最近の海洋熱波・寒波(2023/10) 高い水温が一部解消

最近の水温の状況

最近の日本周辺の海面の水温の状況を見てみます。

図1は、先月9月22日と今月10月20日の海面の水温の平年との差を見たものです[1] 。平年より高い場所が赤っぽい色、低い場所では青っぽい色になっています。図2は、同じく水深100mの図です。水深100mでも海面と同じ変化が見られれば、水温の平年との差が天気だけでなく海流の影響を受けている可能性が高くなります。

日本周辺の海面で多くの海域が平年より高い水温になっていますが、先月と比べると、台風14号・15号が通過した地点で水温が平年を下回っています(図1) 。北関東から南東北沖太平洋沖では黒潮続流の北上のために水温が高くなっていますが、北東北から北海道太平洋沖では親潮が入ってきているために水温が低くなっていることころも見られます。(黒潮の影響が強いが、親潮も入る(親潮ウォッチ2023/10)参照) 。日本海は平年より水温が高くなっています。

海面下(図2)では、海面より黒潮大蛇行の冷水渦で平年よりかなり冷たい水が存在がはっきりしています 。また、黒潮大蛇行の影響で黒潮が関東・東海沖近くを流れ、沿岸で平年より温度が高くなっているのは海面でも海面下でも見られます[2]

今後の日本周辺の水温については、「季節ウォッチ」も参考にしてください。

2023/10/26追記
気象庁は日本周辺の9月の平均海面水温が、統計を開始した1982年以降で9月として最も高く、平年差が+1.6℃だったと発表しています[3] 。また、海面水温の監視を行っている日本近海10海域のうち7海域で、平均海面水温が9月として最も高かったと発表されています。

Fig1

図1: 海面の温度の平年との差(℃)。[上段]2023年9月22日。 [下段] 2023年10月20日。台風14号・15号の経路を加えた。台風経路のデータはデジタル台風から。

Fig2

図2: 図1に同じ、ただし水深100m。

 

海洋熱波・海洋寒波

海洋熱波とは、数日以上極端に海水温が上昇する現象です。その発生頻度は近年に大幅に増加しており、海洋生態系に与える影響が危惧されています([プレスリリース] 北海道・東北沖で海洋熱波が頻発していることが明らかに)。
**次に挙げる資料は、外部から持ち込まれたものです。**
(** * A ledger of credits and debits scoped by a session cookie

    Shallow embedding of the transactions API (Fastify routes, Zod schemas,
    the Knex store and the environment loader) together with the properties
    its specification states about it.

    Conventions of the embedding:
    - a JavaScript [number] is an IEEE-754 binary64 value, that is Rocq's
      primitive [float]; [amount * -1] is the primitive multiplication;
    - a JavaScript string is a [string] of 8-bit code units;
    - a JavaScript object used as a dictionary ([request.cookies],
      [process.env], a JSON body) is a [gmap] from property names to values;
    - [undefined] is [VUndefined] for JSON-like values and [None] where the
      TypeScript type is [T | undefined];
    - the handlers run in a state-and-exception monad over the world (the
      table, the statements sent to the database, the console, the random
      source) and the reply under construction. *)

From Stdlib Require Import ZArith NArith Floats Ascii String List Bool Lia.
From stdpp Require Import gmap strings list option.

Local Open Scope string_scope.
Local Open Scope list_scope.

(* ===================================================================== *)
(** * JavaScript numbers *)
(* ===================================================================== *)

Module Number.

Definition number := float.

(** [Number.isNaN], [Number.isFinite]. *)
Definition isNaN (x : number) : bool := PrimFloat.is_nan x.
Definition isFinite (x : number) : bool := PrimFloat.is_finite x.

(** [x > 0], [x < 0] and [x <= 0] as JavaScript evaluates them (all
    false on NaN). *)
Definition gt0 (x : number) : bool := (0 <? x)%float.
Definition lt0 (x : number) : bool := (x <? 0)%float.
Definition le0 (x : number) : bool := (x <=? 0)%float.

(** [-1] as a binary64 value: sign bit set, mantissa 2^52, exponent -52. *)
Definition minus_one_SF : spec_float :=
  S754_finite true 4503599627370496 (-52).

(** ** [Number(string)]: the StringToNumber abstract operation *)

Definition code (c : ascii) : N := N_of_ascii c.

(** StrWhiteSpaceChar restricted to 8-bit code units: TAB, LF, VT, FF, CR,
    SP and NBSP. *)
Definition is_StrWhiteSpaceChar (c : ascii) : bool :=
  let n := code c in
  ((9 <=? n) && (n <=? 13) || (n =? 32) || (n =? 160))%N.

Fixpoint trim_start (l : list ascii) : list ascii :=
  match l with
  | c :: r => if is_StrWhiteSpaceChar c then trim_start r else l
  | [] => []
  end.

Definition trim (l : list ascii) : list ascii :=
  rev (trim_start (rev (trim_start l))).

Definition digit_of (base : N) (c : ascii) : option N :=
  let n := code c in
  let v :=
    if ((48 <=? n) && (n <=? 57))%N then Some (n - 48)%N
    else if ((97 <=? n) && (n <=? 102))%N then Some (n - 87)%N
    else if ((65 <=? n) && (n <=? 70))%N then Some (n - 55)%N
    else None in
  match v with
  | Some d => if (d <? base)%N then Some d else None
  | None => None
  end.

(** Reads the longest prefix of digits in [base]; returns the value
    accumulated onto [acc], the number of digits read and the rest. *)
Fixpoint take_digits (base : N) (l : list ascii) (acc : N) (count : nat)
  : N * nat * list ascii :=
  match l with
  | c :: r =>
      match digit_of base c with
      | Some d => take_digits base r (acc * base + d)%N (S count)
      | None => (acc, count, l)
      end
  | [] => (acc, count, [])
  end.

(** The binary64 value nearest to [(-1)^neg * m * 10^e10], ties to even. *)
Definition round_decimal (neg : bool) (m : N) (e10 : Z) : number :=
  SF2Prim
    match m with
    | N0 => S754_zero neg
    | Npos p =>
        match e10 with
        | Zneg k =>
            let '(q, e, l) :=
              SFdiv_core_binary prec emax (Zpos p) 0 (Z.pow 10 (Zpos k)) 0 in
            binary_round_aux prec emax neg q e l
        | _ =>
            match (Zpos p * Z.pow 10 e10)%Z with
            | Zpos q => binary_round prec emax neg q 0
            | _ => S754_nan
            end
        end
    end.

Definition Infinity_chars : list ascii := list_ascii_of_string "Infinity".

(** ExponentPart_opt followed by the end of the literal. *)
Definition exponent_part (l : list ascii) : option Z :=
  match l with
  | [] => Some 0%Z
  | c :: r =>
      if ((code c =? 101) || (code c =? 69))%N then
        let '(neg, r') :=
          match r with
          | s :: r' =>
              if (code s =? 45)%N then (true, r')
              else if (code s =? 43)%N then (false, r')
              else (false, r)
          | [] => (false, r)
          end in
        match take_digits 10 r' 0 0 with
        | (v, S _, []) => Some (if neg then (- Z.of_N v)%Z else Z.of_N v)
        | _ => None
        end
      else None
  end.

(** StrUnsignedDecimalLiteral. *)
Definition unsigned_decimal (neg : bool) (l : list ascii) : number :=
  if bool_decide (l = Infinity_chars) then
    (if neg then neg_infinity else infinity)
  else
    let '(m1, n1, r1) := take_digits 10 l 0 0 in
    let '(m2, n2, r2) :=
      match r1 with
      | c :: r => if (code c =? 46)%N then take_digits 10 r m1 0
                  else (m1, 0%nat, r1)
      | [] => (m1, 0%nat, r1)
      end in
    match (n1 + n2)%nat, exponent_part r2 with
    | S _, Some e => round_decimal neg m2 (e - Z.of_nat n2)
    | _, _ => nan
    end.

(** NonDecimalIntegerLiteral: 0x, 0o, 0b followed by at least one digit. *)
Definition non_decimal (l : list ascii) : option number :=
  match l with
  | z :: p :: r =>
      if (code z =? 48)%N then
        let base :=
          if ((code p =? 120) || (code p =? 88))%N then Some 16%N
          else if ((code p =? 111) || (code p =? 79))%N then Some 8%N
          else if ((code p =? 98) || (code p =? 66))%N then Some 2%N
          else None in
        match base with
        | Some b =>
            Some match take_digits b r 0 0 with
                 | (v, S _, []) => round_decimal false v 0
                 | _ => nan
                 end
        | None => None
        end
      else None
  | _ => None
  end.

Definition StringToNumber (s : string) : number :=
  match trim (list_ascii_of_string s) with
  | [] => 0%float
  | (c :: r) as l =>
      match non_decimal l with
      | Some x => x
      | None =>
          if (code c =? 45)%N then unsigned_decimal true r
          else if (code c =? 43)%N then unsigned_decimal false r
          else unsigned_decimal false l
      end
  end.

End Number.

Export Number(number).

(* ===================================================================== *)
(** * JavaScript values *)
(* ===================================================================== *)

(** The values a parsed JSON document, [process.env] or route parameters
    can hold. *)
#[warnings="-register-all"]
Inductive value : Type :=
  | VUndefined
  | VNull
  | VBool (b : bool)
  | VNum (n : number)
  | VStr (s : string)
  | VArr (items : list value)
  | VObj (props : gmap string value).

(** [obj[key]]: a property that is not there reads as [undefined]. *)
Definition get (props : gmap string value) (key : string) : value :=
  default VUndefined (props !! key).

(** An object all of whose properties are strings ([process.env],
    [request.params]). *)
Definition string_record (m : gmap string string) : value :=
  VObj (VStr <$> m).

(** [Number(v)], the coercion behind [z.coerce.number()]. An array goes
    through its string form, the elements joined by commas: the empty array
    reads as the empty string, a one-element array as its element, and a
    longer one holds a comma, which no numeric literal does. A plain object
    reads as ["[object Object]"]. (The schemas below coerce only the
    strings of [process.env] and the numeric default.) *)
Fixpoint ToNumber (v : value) : number :=
  match v with
  | VUndefined => nan
  | VNull => 0%float
  | VBool b => if b then 1%float else 0%float
  | VNum n => n
  | VStr s => Number.StringToNumber s
  | VObj _ => nan
  | VArr [] => 0%float
  | VArr [x] =>
      match x with
      | VUndefined | VNull => 0%float
      | VBool _ | VObj _ => nan
      | VNum n => if PrimFloat.is_zero n then 0%float else n
      | VStr s => Number.StringToNumber s
      | VArr _ => ToNumber x
      end
  | VArr (_ :: _ :: _) => nan
  end.

(* ===================================================================== *)
(** * Zod schemas *)
(* ===================================================================== *)

Module Zod.

(** [getParsedType]: Zod tells NaN apart from the other numbers. *)
Inductive ZodParsedType :=
  | t_undefined | t_null | t_boolean | t_nan | t_number | t_string
  | t_array | t_object.

Definition getParsedType (data : value) : ZodParsedType :=
  match data with
  | VUndefined => t_undefined
  | VNull => t_null
  | VBool _ => t_boolean
  | VNum n => if Number.isNaN n then t_nan else t_number
  | VStr _ => t_string
  | VArr _ => t_array
  | VObj _ => t_object
  end.

Inductive ZodIssueCode :=
  | invalid_type (expected : string) (received : ZodParsedType)
  | invalid_enum_value (options : list string) (received : string)
  | invalid_string (validation : string).

Record ZodIssue := { code : ZodIssueCode; path : list string }.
図3は、海洋熱波でよく用いられている基準[4]を使って日本周辺の海面での海洋熱波・寒波の発生状況を見たものです。同じく、図5は水深100mでの海洋熱波・寒波の発生状況です。

数字が1以上になっている所が統計的に10%以下しか発生しない高い温度である海洋熱波が発生している所です。数字が大きいほど強い海洋熱波であることをしめしています。図1,2(b)が平年よりどれだけ水温が高いのかを温度差でしめしているのに対し、図4,5はその中でもまれな温度変化をしめしています。

海面(図3)で目立つ海洋熱波は東北沖太平洋沖、日本海、東海沿岸です。特に黒潮続流の影響を受けている東北沖太平洋沖はレベル3「厳しい」以上の海洋熱波が見られます。

水深100m(図5)では、日本海でもレベル3「厳しい」以上の海洋熱波が見られます。日本黒潮大蛇行の冷水渦では極端な海洋寒波になっています。

Fig3

図3: 2023年10月20日における日本周辺水深1mの海洋熱波と海洋寒波の発生状況。

 

Fig4

図4: 図3に同じ、ただし水深100m。

  1. [1]この記事では、今年の値はJCOPE2Mを使っています。平年の値はJCOPE2M再解析の1993~2020年の平均を使っています。JCOPE2M再解析データは学術研究利用では無償で公開しています。
  2. [2]黒潮大蛇行で夏の関東蒸し暑く」(杉本周作、新学術研究領域・気候系のHOTSPOT2研究成果紹介)
  3. [3]日本近海で記録的に高い海面水温が続いています。~9月は特に記録的~」気象庁2023年10月2日
  4. [4]JCOPE2Mの1993~2020年のデータを使い、統計的に10%以下(90パーセンタイル)の高温が5日以上続いた場合に海洋熱波としています。平年との差が海洋熱波の基準(90%タイルと気候平均の差)の2倍以上である場合は2,3倍以上である場合は3とカテゴリー化しています。逆に統計的に10%以下(10パーセンタイル)の低温が5日以上続いた場合には海洋寒波としています。